Health insurance plans often include coverage for diagnostic tests that are performed on an outpatient basis including blood tests, X-rays, ultrasounds, CT scans, MRIs, and other imaging procedures. However, only some insurance companies offer coverage specifically for OPD services.
Outpatient coverage can come with certain conditions and limitations, like
- Number of treatments covered
You can avail of outpatient benefits only once or twice per policy year.
- Coverage for treatments at network hospitals
You will be eligible for outpatient coverage only if you get treated at a network hospital, i.e., one that has a tie-up with your insurer.
- An upper limit on OPD coverage
There may be percentage limits or the insurer may fix a certain amount as the limit for outpatient coverage. You will not be able to make a claim for any expenses beyond this specified limit.
- Non-coverage of certain procedures
Some expenses like cosmetic dental treatments, therapy sessions with a counsellor, spectacles or other aids, etc. may not be covered.
- Geographical limitations
Your health plan may not cover OPD procedures availed of outside India.
And so on.
These conditions may vary across insurers and health insurance products. Read your policy wording carefully to be aware of the same.
Preventive Health Checkups
These are checkups that motivate you to take responsibility for your health and identify possible medical problems at an early stage. Different health insurance companies will have different terms for the frequency and extent of the covered checkups.
There can be certain conditions associated with the coverage of preventive health checkups
- Cashless service
Some insurers will allow you to claim this benefit on a cashless basis only. So, if you need to undergo any kind of health checkup, you will first have to intimate your insurer about the same and get approval for it. The expenses will be settled between the insurer and the hospital or lab where you avail of the tests - if your request is approved.
- Specific limits
Certain insurers may offer a ‘health checkup package’. Only the tests listed in the package will be covered. Some insurers may also lay down specific limits up to which health check up expenses will be covered.
- Age-related limit
Some health insurance plans may come with the condition that you can undergo health checkups only if you’re 18 years old or more. Furthermore, some family floaters may allow only adults to avail of health checkups, whereas some may allow both adults and children.

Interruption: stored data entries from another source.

(** * Network probing and classification engine: a shallow embedding

    The development follows the Python sources of the repository:
    - [net_scanner/config.py], [net_scanner/scanner.py], [net_scanner/ip_parser.py]
      (the latency scanner and its address parser);
    - [network_discovery/discovery/port_scanner.py],
      [network_discovery/connectors/protocol_detector.py],
      [network_discovery/discovery/device_detector.py],
      [network_discovery/discovery/engine.py],
      [network_discovery/models/device.py] (the discovery engine).

    Python [int] is [Z]; [float] is the IEEE 754 binary64 [float]; [str] is
    [string] (ASCII text); [dict] is [gmap]; a value that may be an exception
    is [Res]. *)

From Stdlib Require Import ZArith QArith Qround Qabs Lqa Floats Ascii String.
From stdpp Require Import gmap strings list fin_maps pretty.

Local Open Scope Z_scope.

(** A decimal literal of a [float] denotes the nearest double, as in Python. *)
Set Warnings "-inexact-float".

(** ** Results of calls that may raise *)

(** A Python call either returns a value or raises an exception, named here by
    the exception's class. *)
Inductive Res (A : Type) : Type :=
| Ok (a : A)
| Raise (e : string).
Arguments Ok {A} a.
Arguments Raise {A} e.

Definition is_ok {A} (r : Res A) : bool :=
  match r with Ok _ => true | Raise _ => false end.

(** ** The latency scanner ([net_scanner]) *)

Module LatencyScanner.

(** [config.PingResult] *)
Inductive PingResult := SUCCESS | TIMEOUT | UNREACHABLE | ERROR.

#[global] Instance PingResult_eq_dec : EqDecision PingResult.
Proof. solve_decision. Defined.

(** [config.ScanResult] (a dataclass; the defaults are those of the source). *)
Record ScanResult := mkScanResult {
  ip : string;
  is_alive : bool;
  avg_latency : option float;
  latencies : list float;
  error_count : Z;
  success_count : Z;
  last_error : option string
}.

(** [ScanResult(ip=ip, is_alive=a, avg_latency=l, last_error=e)] with the other
    fields at their defaults. *)
Definition new_ScanResult (i : string) (a : bool) (l : option float)
    (e : option string) : ScanResult :=
  mkScanResult i a l [] 0 0 e.

(** [config.ScanSummary] *)
Record ScanSummary := mkScanSummary {
  total_hosts : Z;
  alive_hosts : Z;
  dead_hosts : Z;
  scan_duration : float;
  start_time : option float;
  end_time : option float
}.

Definition ScanSummary_default : ScanSummary :=
  mkScanSummary 0 0 0 0%float None None.

(** *** Python's numbers

    A Python [float] is an IEEE 754 binary64, which is what [float] is here:
    the operations below are the kernel's, rounding to nearest, ties to
    even. *)

(** [float(n)] for an integer: the nearest double. *)
Definition float_of_Z (n : Z) : float :=
  SF2Prim (binary_normalize prec emax n 0 false).
(** One step of the later page, followed by the earlier page. *)
Lemma step_sim (s s' : Page.State) (t : IndexGame.State) :
  matches s t -> Page.step s s' ->
  exists t', IndexGame.step t t' /\ matches s' t'.
Proof.
  intros Hm Hstep. rewrite (matches_relabel s t Hm).
  set (m := IndexGame.message t). clearbody m. clear Hm t.
  destruct Hstep.
  - eexists. split; [apply IndexGame.step_start_click; eassumption|].
    apply sim_start.
  - eexists. split; [apply IndexGame.step_next_click; eassumption|].
    apply sim_next.
  - eexists. split; [apply IndexGame.step_div_keydown; eassumption|].
    apply sim_handleKeyDown.
  - eexists. split; [apply IndexGame.step_window_keydown; eassumption|].
    apply sim_handler.
  - eexists. split;
      [apply (IndexGame.step_window_keydown _ (fun _ => 0%Q) "Enter"), zeros_draws|].
    pose proof (sim_handler (fun _ => 0%Q) "Enter" m s) as Hsim.
    unfold Page.handler in Hsim. simpl negb in Hsim. cbv iota in Hsim.
    rewrite H in Hsim. exact Hsim.
  - eexists. split; [apply (IndexGame.step_change _ value); exact H|].
    unfold matches. open_states; reflexivity.
  - eexists. split;
      [apply (IndexGame.step_div_keydown _ (fun _ => 0%Q) ""), zeros_draws|].
    unfold matches. open_states; reflexivity.
  - eexists. split; [apply (IndexGame.step_timeout _ id delay); exact H|].
    apply sim_expire.
  - eexists. split; [apply (IndexGame.step_interval _ id delay); exact H|].
    unfold matches. open_states; reflexivity.
Qed.
(** ** [handleEditClick] (page.tsx, lines 132-135) *)

(** [JSON.stringify(v, null, space)]: the serialization with a gap.
    [gap] is the text of one level of indentation and [indent] the
    indentation reached; with an empty gap the text is the compact one. *)
Fixpoint stringifyGap (gap indent : string) (v : JSON) : string :=
  match v with
  | JArr items =>
      match items with
      | [] => "[]"
      | _ :: _ =>
          let stepback := indent in
          let inner := (indent ++ gap)%string in
          let partial := map (stringifyGap gap inner) items in
          if Js.isEmpty gap
          then "[" ++ Js.join "," partial ++ "]"
          else "[" ++ newline ++ inner
               ++ Js.join ("," ++ newline ++ inner) partial
               ++ newline ++ stepback ++ "]"
      end
  | JObj props =>
      match props with
      | [] => "{}"
      | _ :: _ =>
          let stepback := indent in
          let inner := (indent ++ gap)%string in
          let partial :=
            map (fun kv => match kv with
                           | (k, x) =>
                               (Json.quote k ++ ":"
                                ++ (if Js.isEmpty gap then EmptyString else " ")
                                ++ stringifyGap gap inner x)%string
                           end) props in
          if Js.isEmpty gap
          then "{" ++ Js.join "," partial ++ "}"
          else "{" ++ newline ++ inner
               ++ Js.join ("," ++ newline ++ inner) partial
               ++ newline ++ stepback ++ "}"
      end
  | other => Json.stringify other
  end.

(** [JSON.stringify(v, null, 2)] *)
Definition stringifyPretty (v : JSON) : string :=
  stringifyGap "  " EmptyString v.

Definition handleEditClick (p : Page.t) (file : File.t) : Page.t :=
  Page.mk (Page.files p) (Some file) (stringifyPretty (File.attributes file))
    (Page.importSummary p).

(** The text is made of JSON white space only. *)
Definition blank (s : string) : bool := allChars Json.isWs s.

(** The text that may follow a value in a JSON text with white space:
    nothing, a comma, a closing bracket or brace, or white space. *)
Definition terminated (rest : string) : bool :=
  match rest with
  | EmptyString => true
  | String c _ =>
      Ascii.eqb c ","%char || Ascii.eqb c "]"%char || Ascii.eqb c "}"%char
      || Json.isWs c
  end.

(** [Json.parseValue] reads the text of [v] back, at every gap and
    indentation made of white space. *)
Definition readsBackGap (v : JSON) : Prop :=
  forall (gap indent : string) (fuel : nat) (rest : string),
    blank gap = true -> blank indent = true ->
    size v <= fuel -> terminated rest = true ->
    Json.parseValue fuel (stringifyGap gap indent v ++ rest) = Some (v, rest).

(** The white space that [stringifyGap] writes after an opening bracket
    and after each comma, and before the closing bracket. *)
Definition lead (gap indent : string) : string :=
  if Js.isEmpty gap then EmptyString else (newline ++ indent)%string.

(** The text of one member of an object, with its gap after the colon. *)
Definition memberGap (gap : string) (text : JSON -> string)
    (kv : string * JSON) : string :=
  match kv with
  | (k, x) =>
      Json.quote k ++ ":" ++ (if Js.isEmpty gap then EmptyString else " ")
      ++ text x
  end.

(** [Json.parseValue] reads back the text that [text] gives to [v]. *)
Definition readsText (text : JSON -> string) (v : JSON) : Prop :=
  forall (fuel : nat) (rest : string),
    size v <= fuel -> terminated rest = true ->
    Json.parseValue fuel (text v ++ rest) = Some (v, rest).

(** ** The request on the wire *)

(** [await request.json()] at the route, of the body
    [JSON.stringify({ attributes, vectorStoreId })] that the page sends. *)
Definition requestJson (request : Patch.t) : option JSON :=
  Json.parse (Json.stringify (Patch.body request)).

(** The text holds no backslash. *)
Definition noBackslash (s : string) : bool :=
  allChars (fun c => negb (Ascii.eqb c backslash)) s.

(** * The other handlers and routes *)

Section Handlers.

(** ** [handleDeleteFile] (page.tsx, lines 183-202) *)

(** [vectorStore?.id] inside a template literal: the text [undefined]
    when no vector store is selected. *)
Definition storeIdText (vectorStoreId : option string) : string :=
  match vectorStoreId with
  | Some id => id
  | None => "undefined"
  end.

(** The address of the [DELETE] request (line 187). *)
Definition deleteUrl (fileId : string) (vectorStoreId : option string)
    : string :=
  "/api/vector_stores/files/" ++ fileId ++ "?vector_store_id="
  ++ storeIdText vectorStoreId.

(** The answer of [await fetch(url, { method: DELETE })]. *)
Variable fetchDelete : string -> FetchResult.

(** [confirmed] is the answer given to [confirm(...)]; [vectorStoreId]
    is [vectorStore?.id], [None] when it is [undefined]. *)
Definition handleDeleteFile (p : Page.t) (vectorStoreId : option string)
    (confirmed : bool) (fileId : string) : DeleteRun.t :=
  if negb confirmed then DeleteRun.mk p [] []
  else
    let url := deleteUrl fileId vectorStoreId in
    match fetchDelete url with
    | Response true =>
        DeleteRun.mk
          (Page.mk
             (filter (fun file => negb (String.eqb (File.id file) fileId))
                (Page.files p))
             (Page.editingFile p) (Page.metadataInput p) (Page.importSummary p))
          [url]
          [ToastSuccess "File deleted successfully"]
    | Response false | Rejected _ =>
        DeleteRun.mk p [url] [ToastError "Failed to delete file"]
    end.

- Number of times you can use the benefit
Certain insurers may allow you to undergo health checkups only once per policy year, whereas some may not limit the same. This cap will depend on the insurer and the type of health insurance plan you own.

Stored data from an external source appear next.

(** * Linux bzImage loader (arch/i386/image/bzimage.c)

    A shallow embedding of the bzImage image type of the boot firmware:
    header parsing, segment loading, command-line processing, initrd
    relocation, header rewriting and the hand-off, together with the
    properties of the design document that can be stated over it.

    Target is i386: [unsigned int], [unsigned long], [size_t] and
    [physaddr_t] are 32 bits wide, [uint64_t] is 64 bits wide.  Machine
    integers are values of [Z]; every place where the C arithmetic can
    wrap is written with [u32] or [u64]. *)

From Stdlib Require Import ZArith List String Ascii Bool Lia.
From Stdlib Require Import Strings.Byte.
Import ListNotations.

Open Scope Z_scope.

(** ** Machine integers *)

Definition u16 (z : Z) : Z := z mod 2 ^ 16.
Definition u32 (z : Z) : Z := z mod 2 ^ 32.
Definition u64 (z : Z) : Z := z mod 2 ^ 64.

(** ** Bytes and little-endian fields *)

Definition byte_val (b : byte) : Z := Z.of_N (Byte.to_N b).

Definition byte_of (z : Z) : byte :=
  match Byte.of_N (Z.to_N (z mod 256)) with
  | Some b => b
  | None => x00
  end.

Fixpoint le_decode (bs : list byte) : Z :=
  match bs with
  | [] => 0
  | b :: r => byte_val b + 256 * le_decode r
  end.

Fixpoint le_encode (n : nat) (v : Z) : list byte :=
  match n with
  | O => []
  | S k => byte_of v :: le_encode k (v / 256)
  end.

(** ** Physical memory and the user-access primitives

    [userptr_t] is a flat physical address here: [phys_to_user],
    [user_to_phys] and [real_to_user] are the conversions of
    gpxe/uaccess.h and realmode.h, which the design document takes as
    pure and total. *)

Definition mem := Z -> byte.

Definition phys_to_user (phys : Z) : Z := phys.
Definition user_to_phys (ptr offset : Z) : Z := u32 (ptr + offset).
Definition real_to_user (segment offset : Z) : Z :=
  phys_to_user (segment * 16 + offset).

Definition copy_from_user (m : mem) (src off : Z) (len : nat) : list byte :=
  map (fun i => m (src + off + Z.of_nat i)) (seq 0 len).

Definition copy_to_user (m : mem) (dest off : Z) (bs : list byte) : mem :=
  fun a =>
    let i := a - (dest + off) in
    if (0 <=? i) && (i <? Z.of_nat (List.length bs))
    then nth (Z.to_nat i) bs x00
    else m a.

Definition memcpy_user (m : mem) (dest dest_off src src_off : Z) (len : Z)
  : mem :=
  copy_to_user m dest dest_off (copy_from_user m src src_off (Z.to_nat len)).

(** ** bzimage.h *)

(** Modelled from the spec: the header bzimage.h is not among the
    sources.  The design document (section 6, binary header layout)
    defers to the boot protocol for the record, which is packed and
    little-endian and starts at offset 0x1f1 of the image; the field
    list, the signature, the flag bits, the two load addresses, the
    video-mode codes and the legacy command-line record are that
    protocol's.  The loader's own sizes (stack, command line, default
    initrd ceiling, loader identifier) are those bzimage.h gives. *)
Module Hdr.

Inductive field :=
| setup_sects | root_flags | syssize | swap_dev | ram_size | vid_mode
| root_dev | boot_flag | jump | header | version | realmode_swtch
| start_sys | kernel_version | type_of_loader | loadflags
| setup_move_size | code32_start | ramdisk_image | ramdisk_size
| bootsect_kludge | heap_end_ptr | pad1 | cmd_line_ptr | initrd_addr_max.

(** Offset of each field from the start of the record. *)
Definition off (f : field) : nat :=
  match f with
  | setup_sects => 0 | root_flags => 1 | syssize => 3 | swap_dev => 5
  | ram_size => 7 | vid_mode => 9 | root_dev => 11 | boot_flag => 13
  | jump => 15 | header => 17 | version => 21 | realmode_swtch => 23
  | start_sys => 27 | kernel_version => 29 | type_of_loader => 31
  | loadflags => 32 | setup_move_size => 33 | code32_start => 35
  | ramdisk_image => 39 | ramdisk_size => 43 | bootsect_kludge => 47
  | heap_end_ptr => 51 | pad1 => 53 | cmd_line_ptr => 55
  | initrd_addr_max => 59
  end%nat.

(** Width of each field in bytes. *)
Definition sz (f : field) : nat :=
  match f with
  | setup_sects | type_of_loader | loadflags => 1
  | header | realmode_swtch | code32_start | ramdisk_image
  | ramdisk_size | bootsect_kludge | cmd_line_ptr | initrd_addr_max => 4
  | _ => 2
  end%nat.

(** [sizeof ( struct bzimage_header )] *)
Definition sizeof : nat := 63.

(** The record is kept as the bytes it occupies; a field is read and
    assigned through its offset, an assignment truncating the value to
    the width of the field as the C assignment does. *)
Definition t := list byte.

Definition get (f : field) (h : t) : Z :=
  le_decode (firstn (sz f) (skipn (off f) h)).

Definition set (f : field) (v : Z) (h : t) : t :=
  firstn (off f) h ++ le_encode (sz f) v ++ skipn (off f + sz f) h.

End Hdr.

Definition bzimage_header := Hdr.t.

Definition BZI_HDR_OFFSET : Z := 0x1f1.
Definition BZI_SIGNATURE : Z := 0x53726448.
Definition BZI_LOADER_TYPE_ETHERBOOT : Z := 0x40.
Definition BZI_LOAD_HIGH : Z := 0x01.
Definition BZI_LOAD_HIGH_ADDR : Z := 0x100000.
Definition BZI_LOAD_LOW_ADDR : Z := 0x10000.
Definition BZI_CAN_USE_HEAP : Z := 0x80.
Definition BZI_VID_MODE_NORMAL : Z := 0xffff.
Definition BZI_VID_MODE_EXT : Z := 0xfffe.
Definition BZI_VID_MODE_ASK : Z := 0xfffd.
Definition BZI_INITRD_MAX : Z := 0x37ffffff.
Definition BZI_CMDLINE_OFFSET : Z := 0x20.
Definition BZI_CMDLINE_MAGIC : Z := 0xa33f.
Definition BZI_STACK_SIZE : Z := 0x1000.
Definition BZI_CMDLINE_SIZE : Z := 0x100.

- Insurer’s network provider
Some insurers may cover health checkups only if you avail of them at a network hospital or lab, i.e., with whom they have a tie-up. If you get the checkup done at any other facility, you will have to bear the expenses.
- Other conditions
Insurers may also impose other miscellaneous conditions like letting you avail of health check ups only if you haven’t made any claims in the past year, etc.
And so on.
These conditions may vary across insurers and health insurance products. Read your policy wording carefully to be aware of the same.
To conclude
Health insurance is an essential tool that provides coverage for various medical treatments, even without the need for hospitalisation. It ensures that you can thus seek necessary medical care and receive financial support for treatments whether or not it mandates a hospital stay. It is the best way to get access to quality healthcare while also protecting yourself from exorbitant healthcare costs.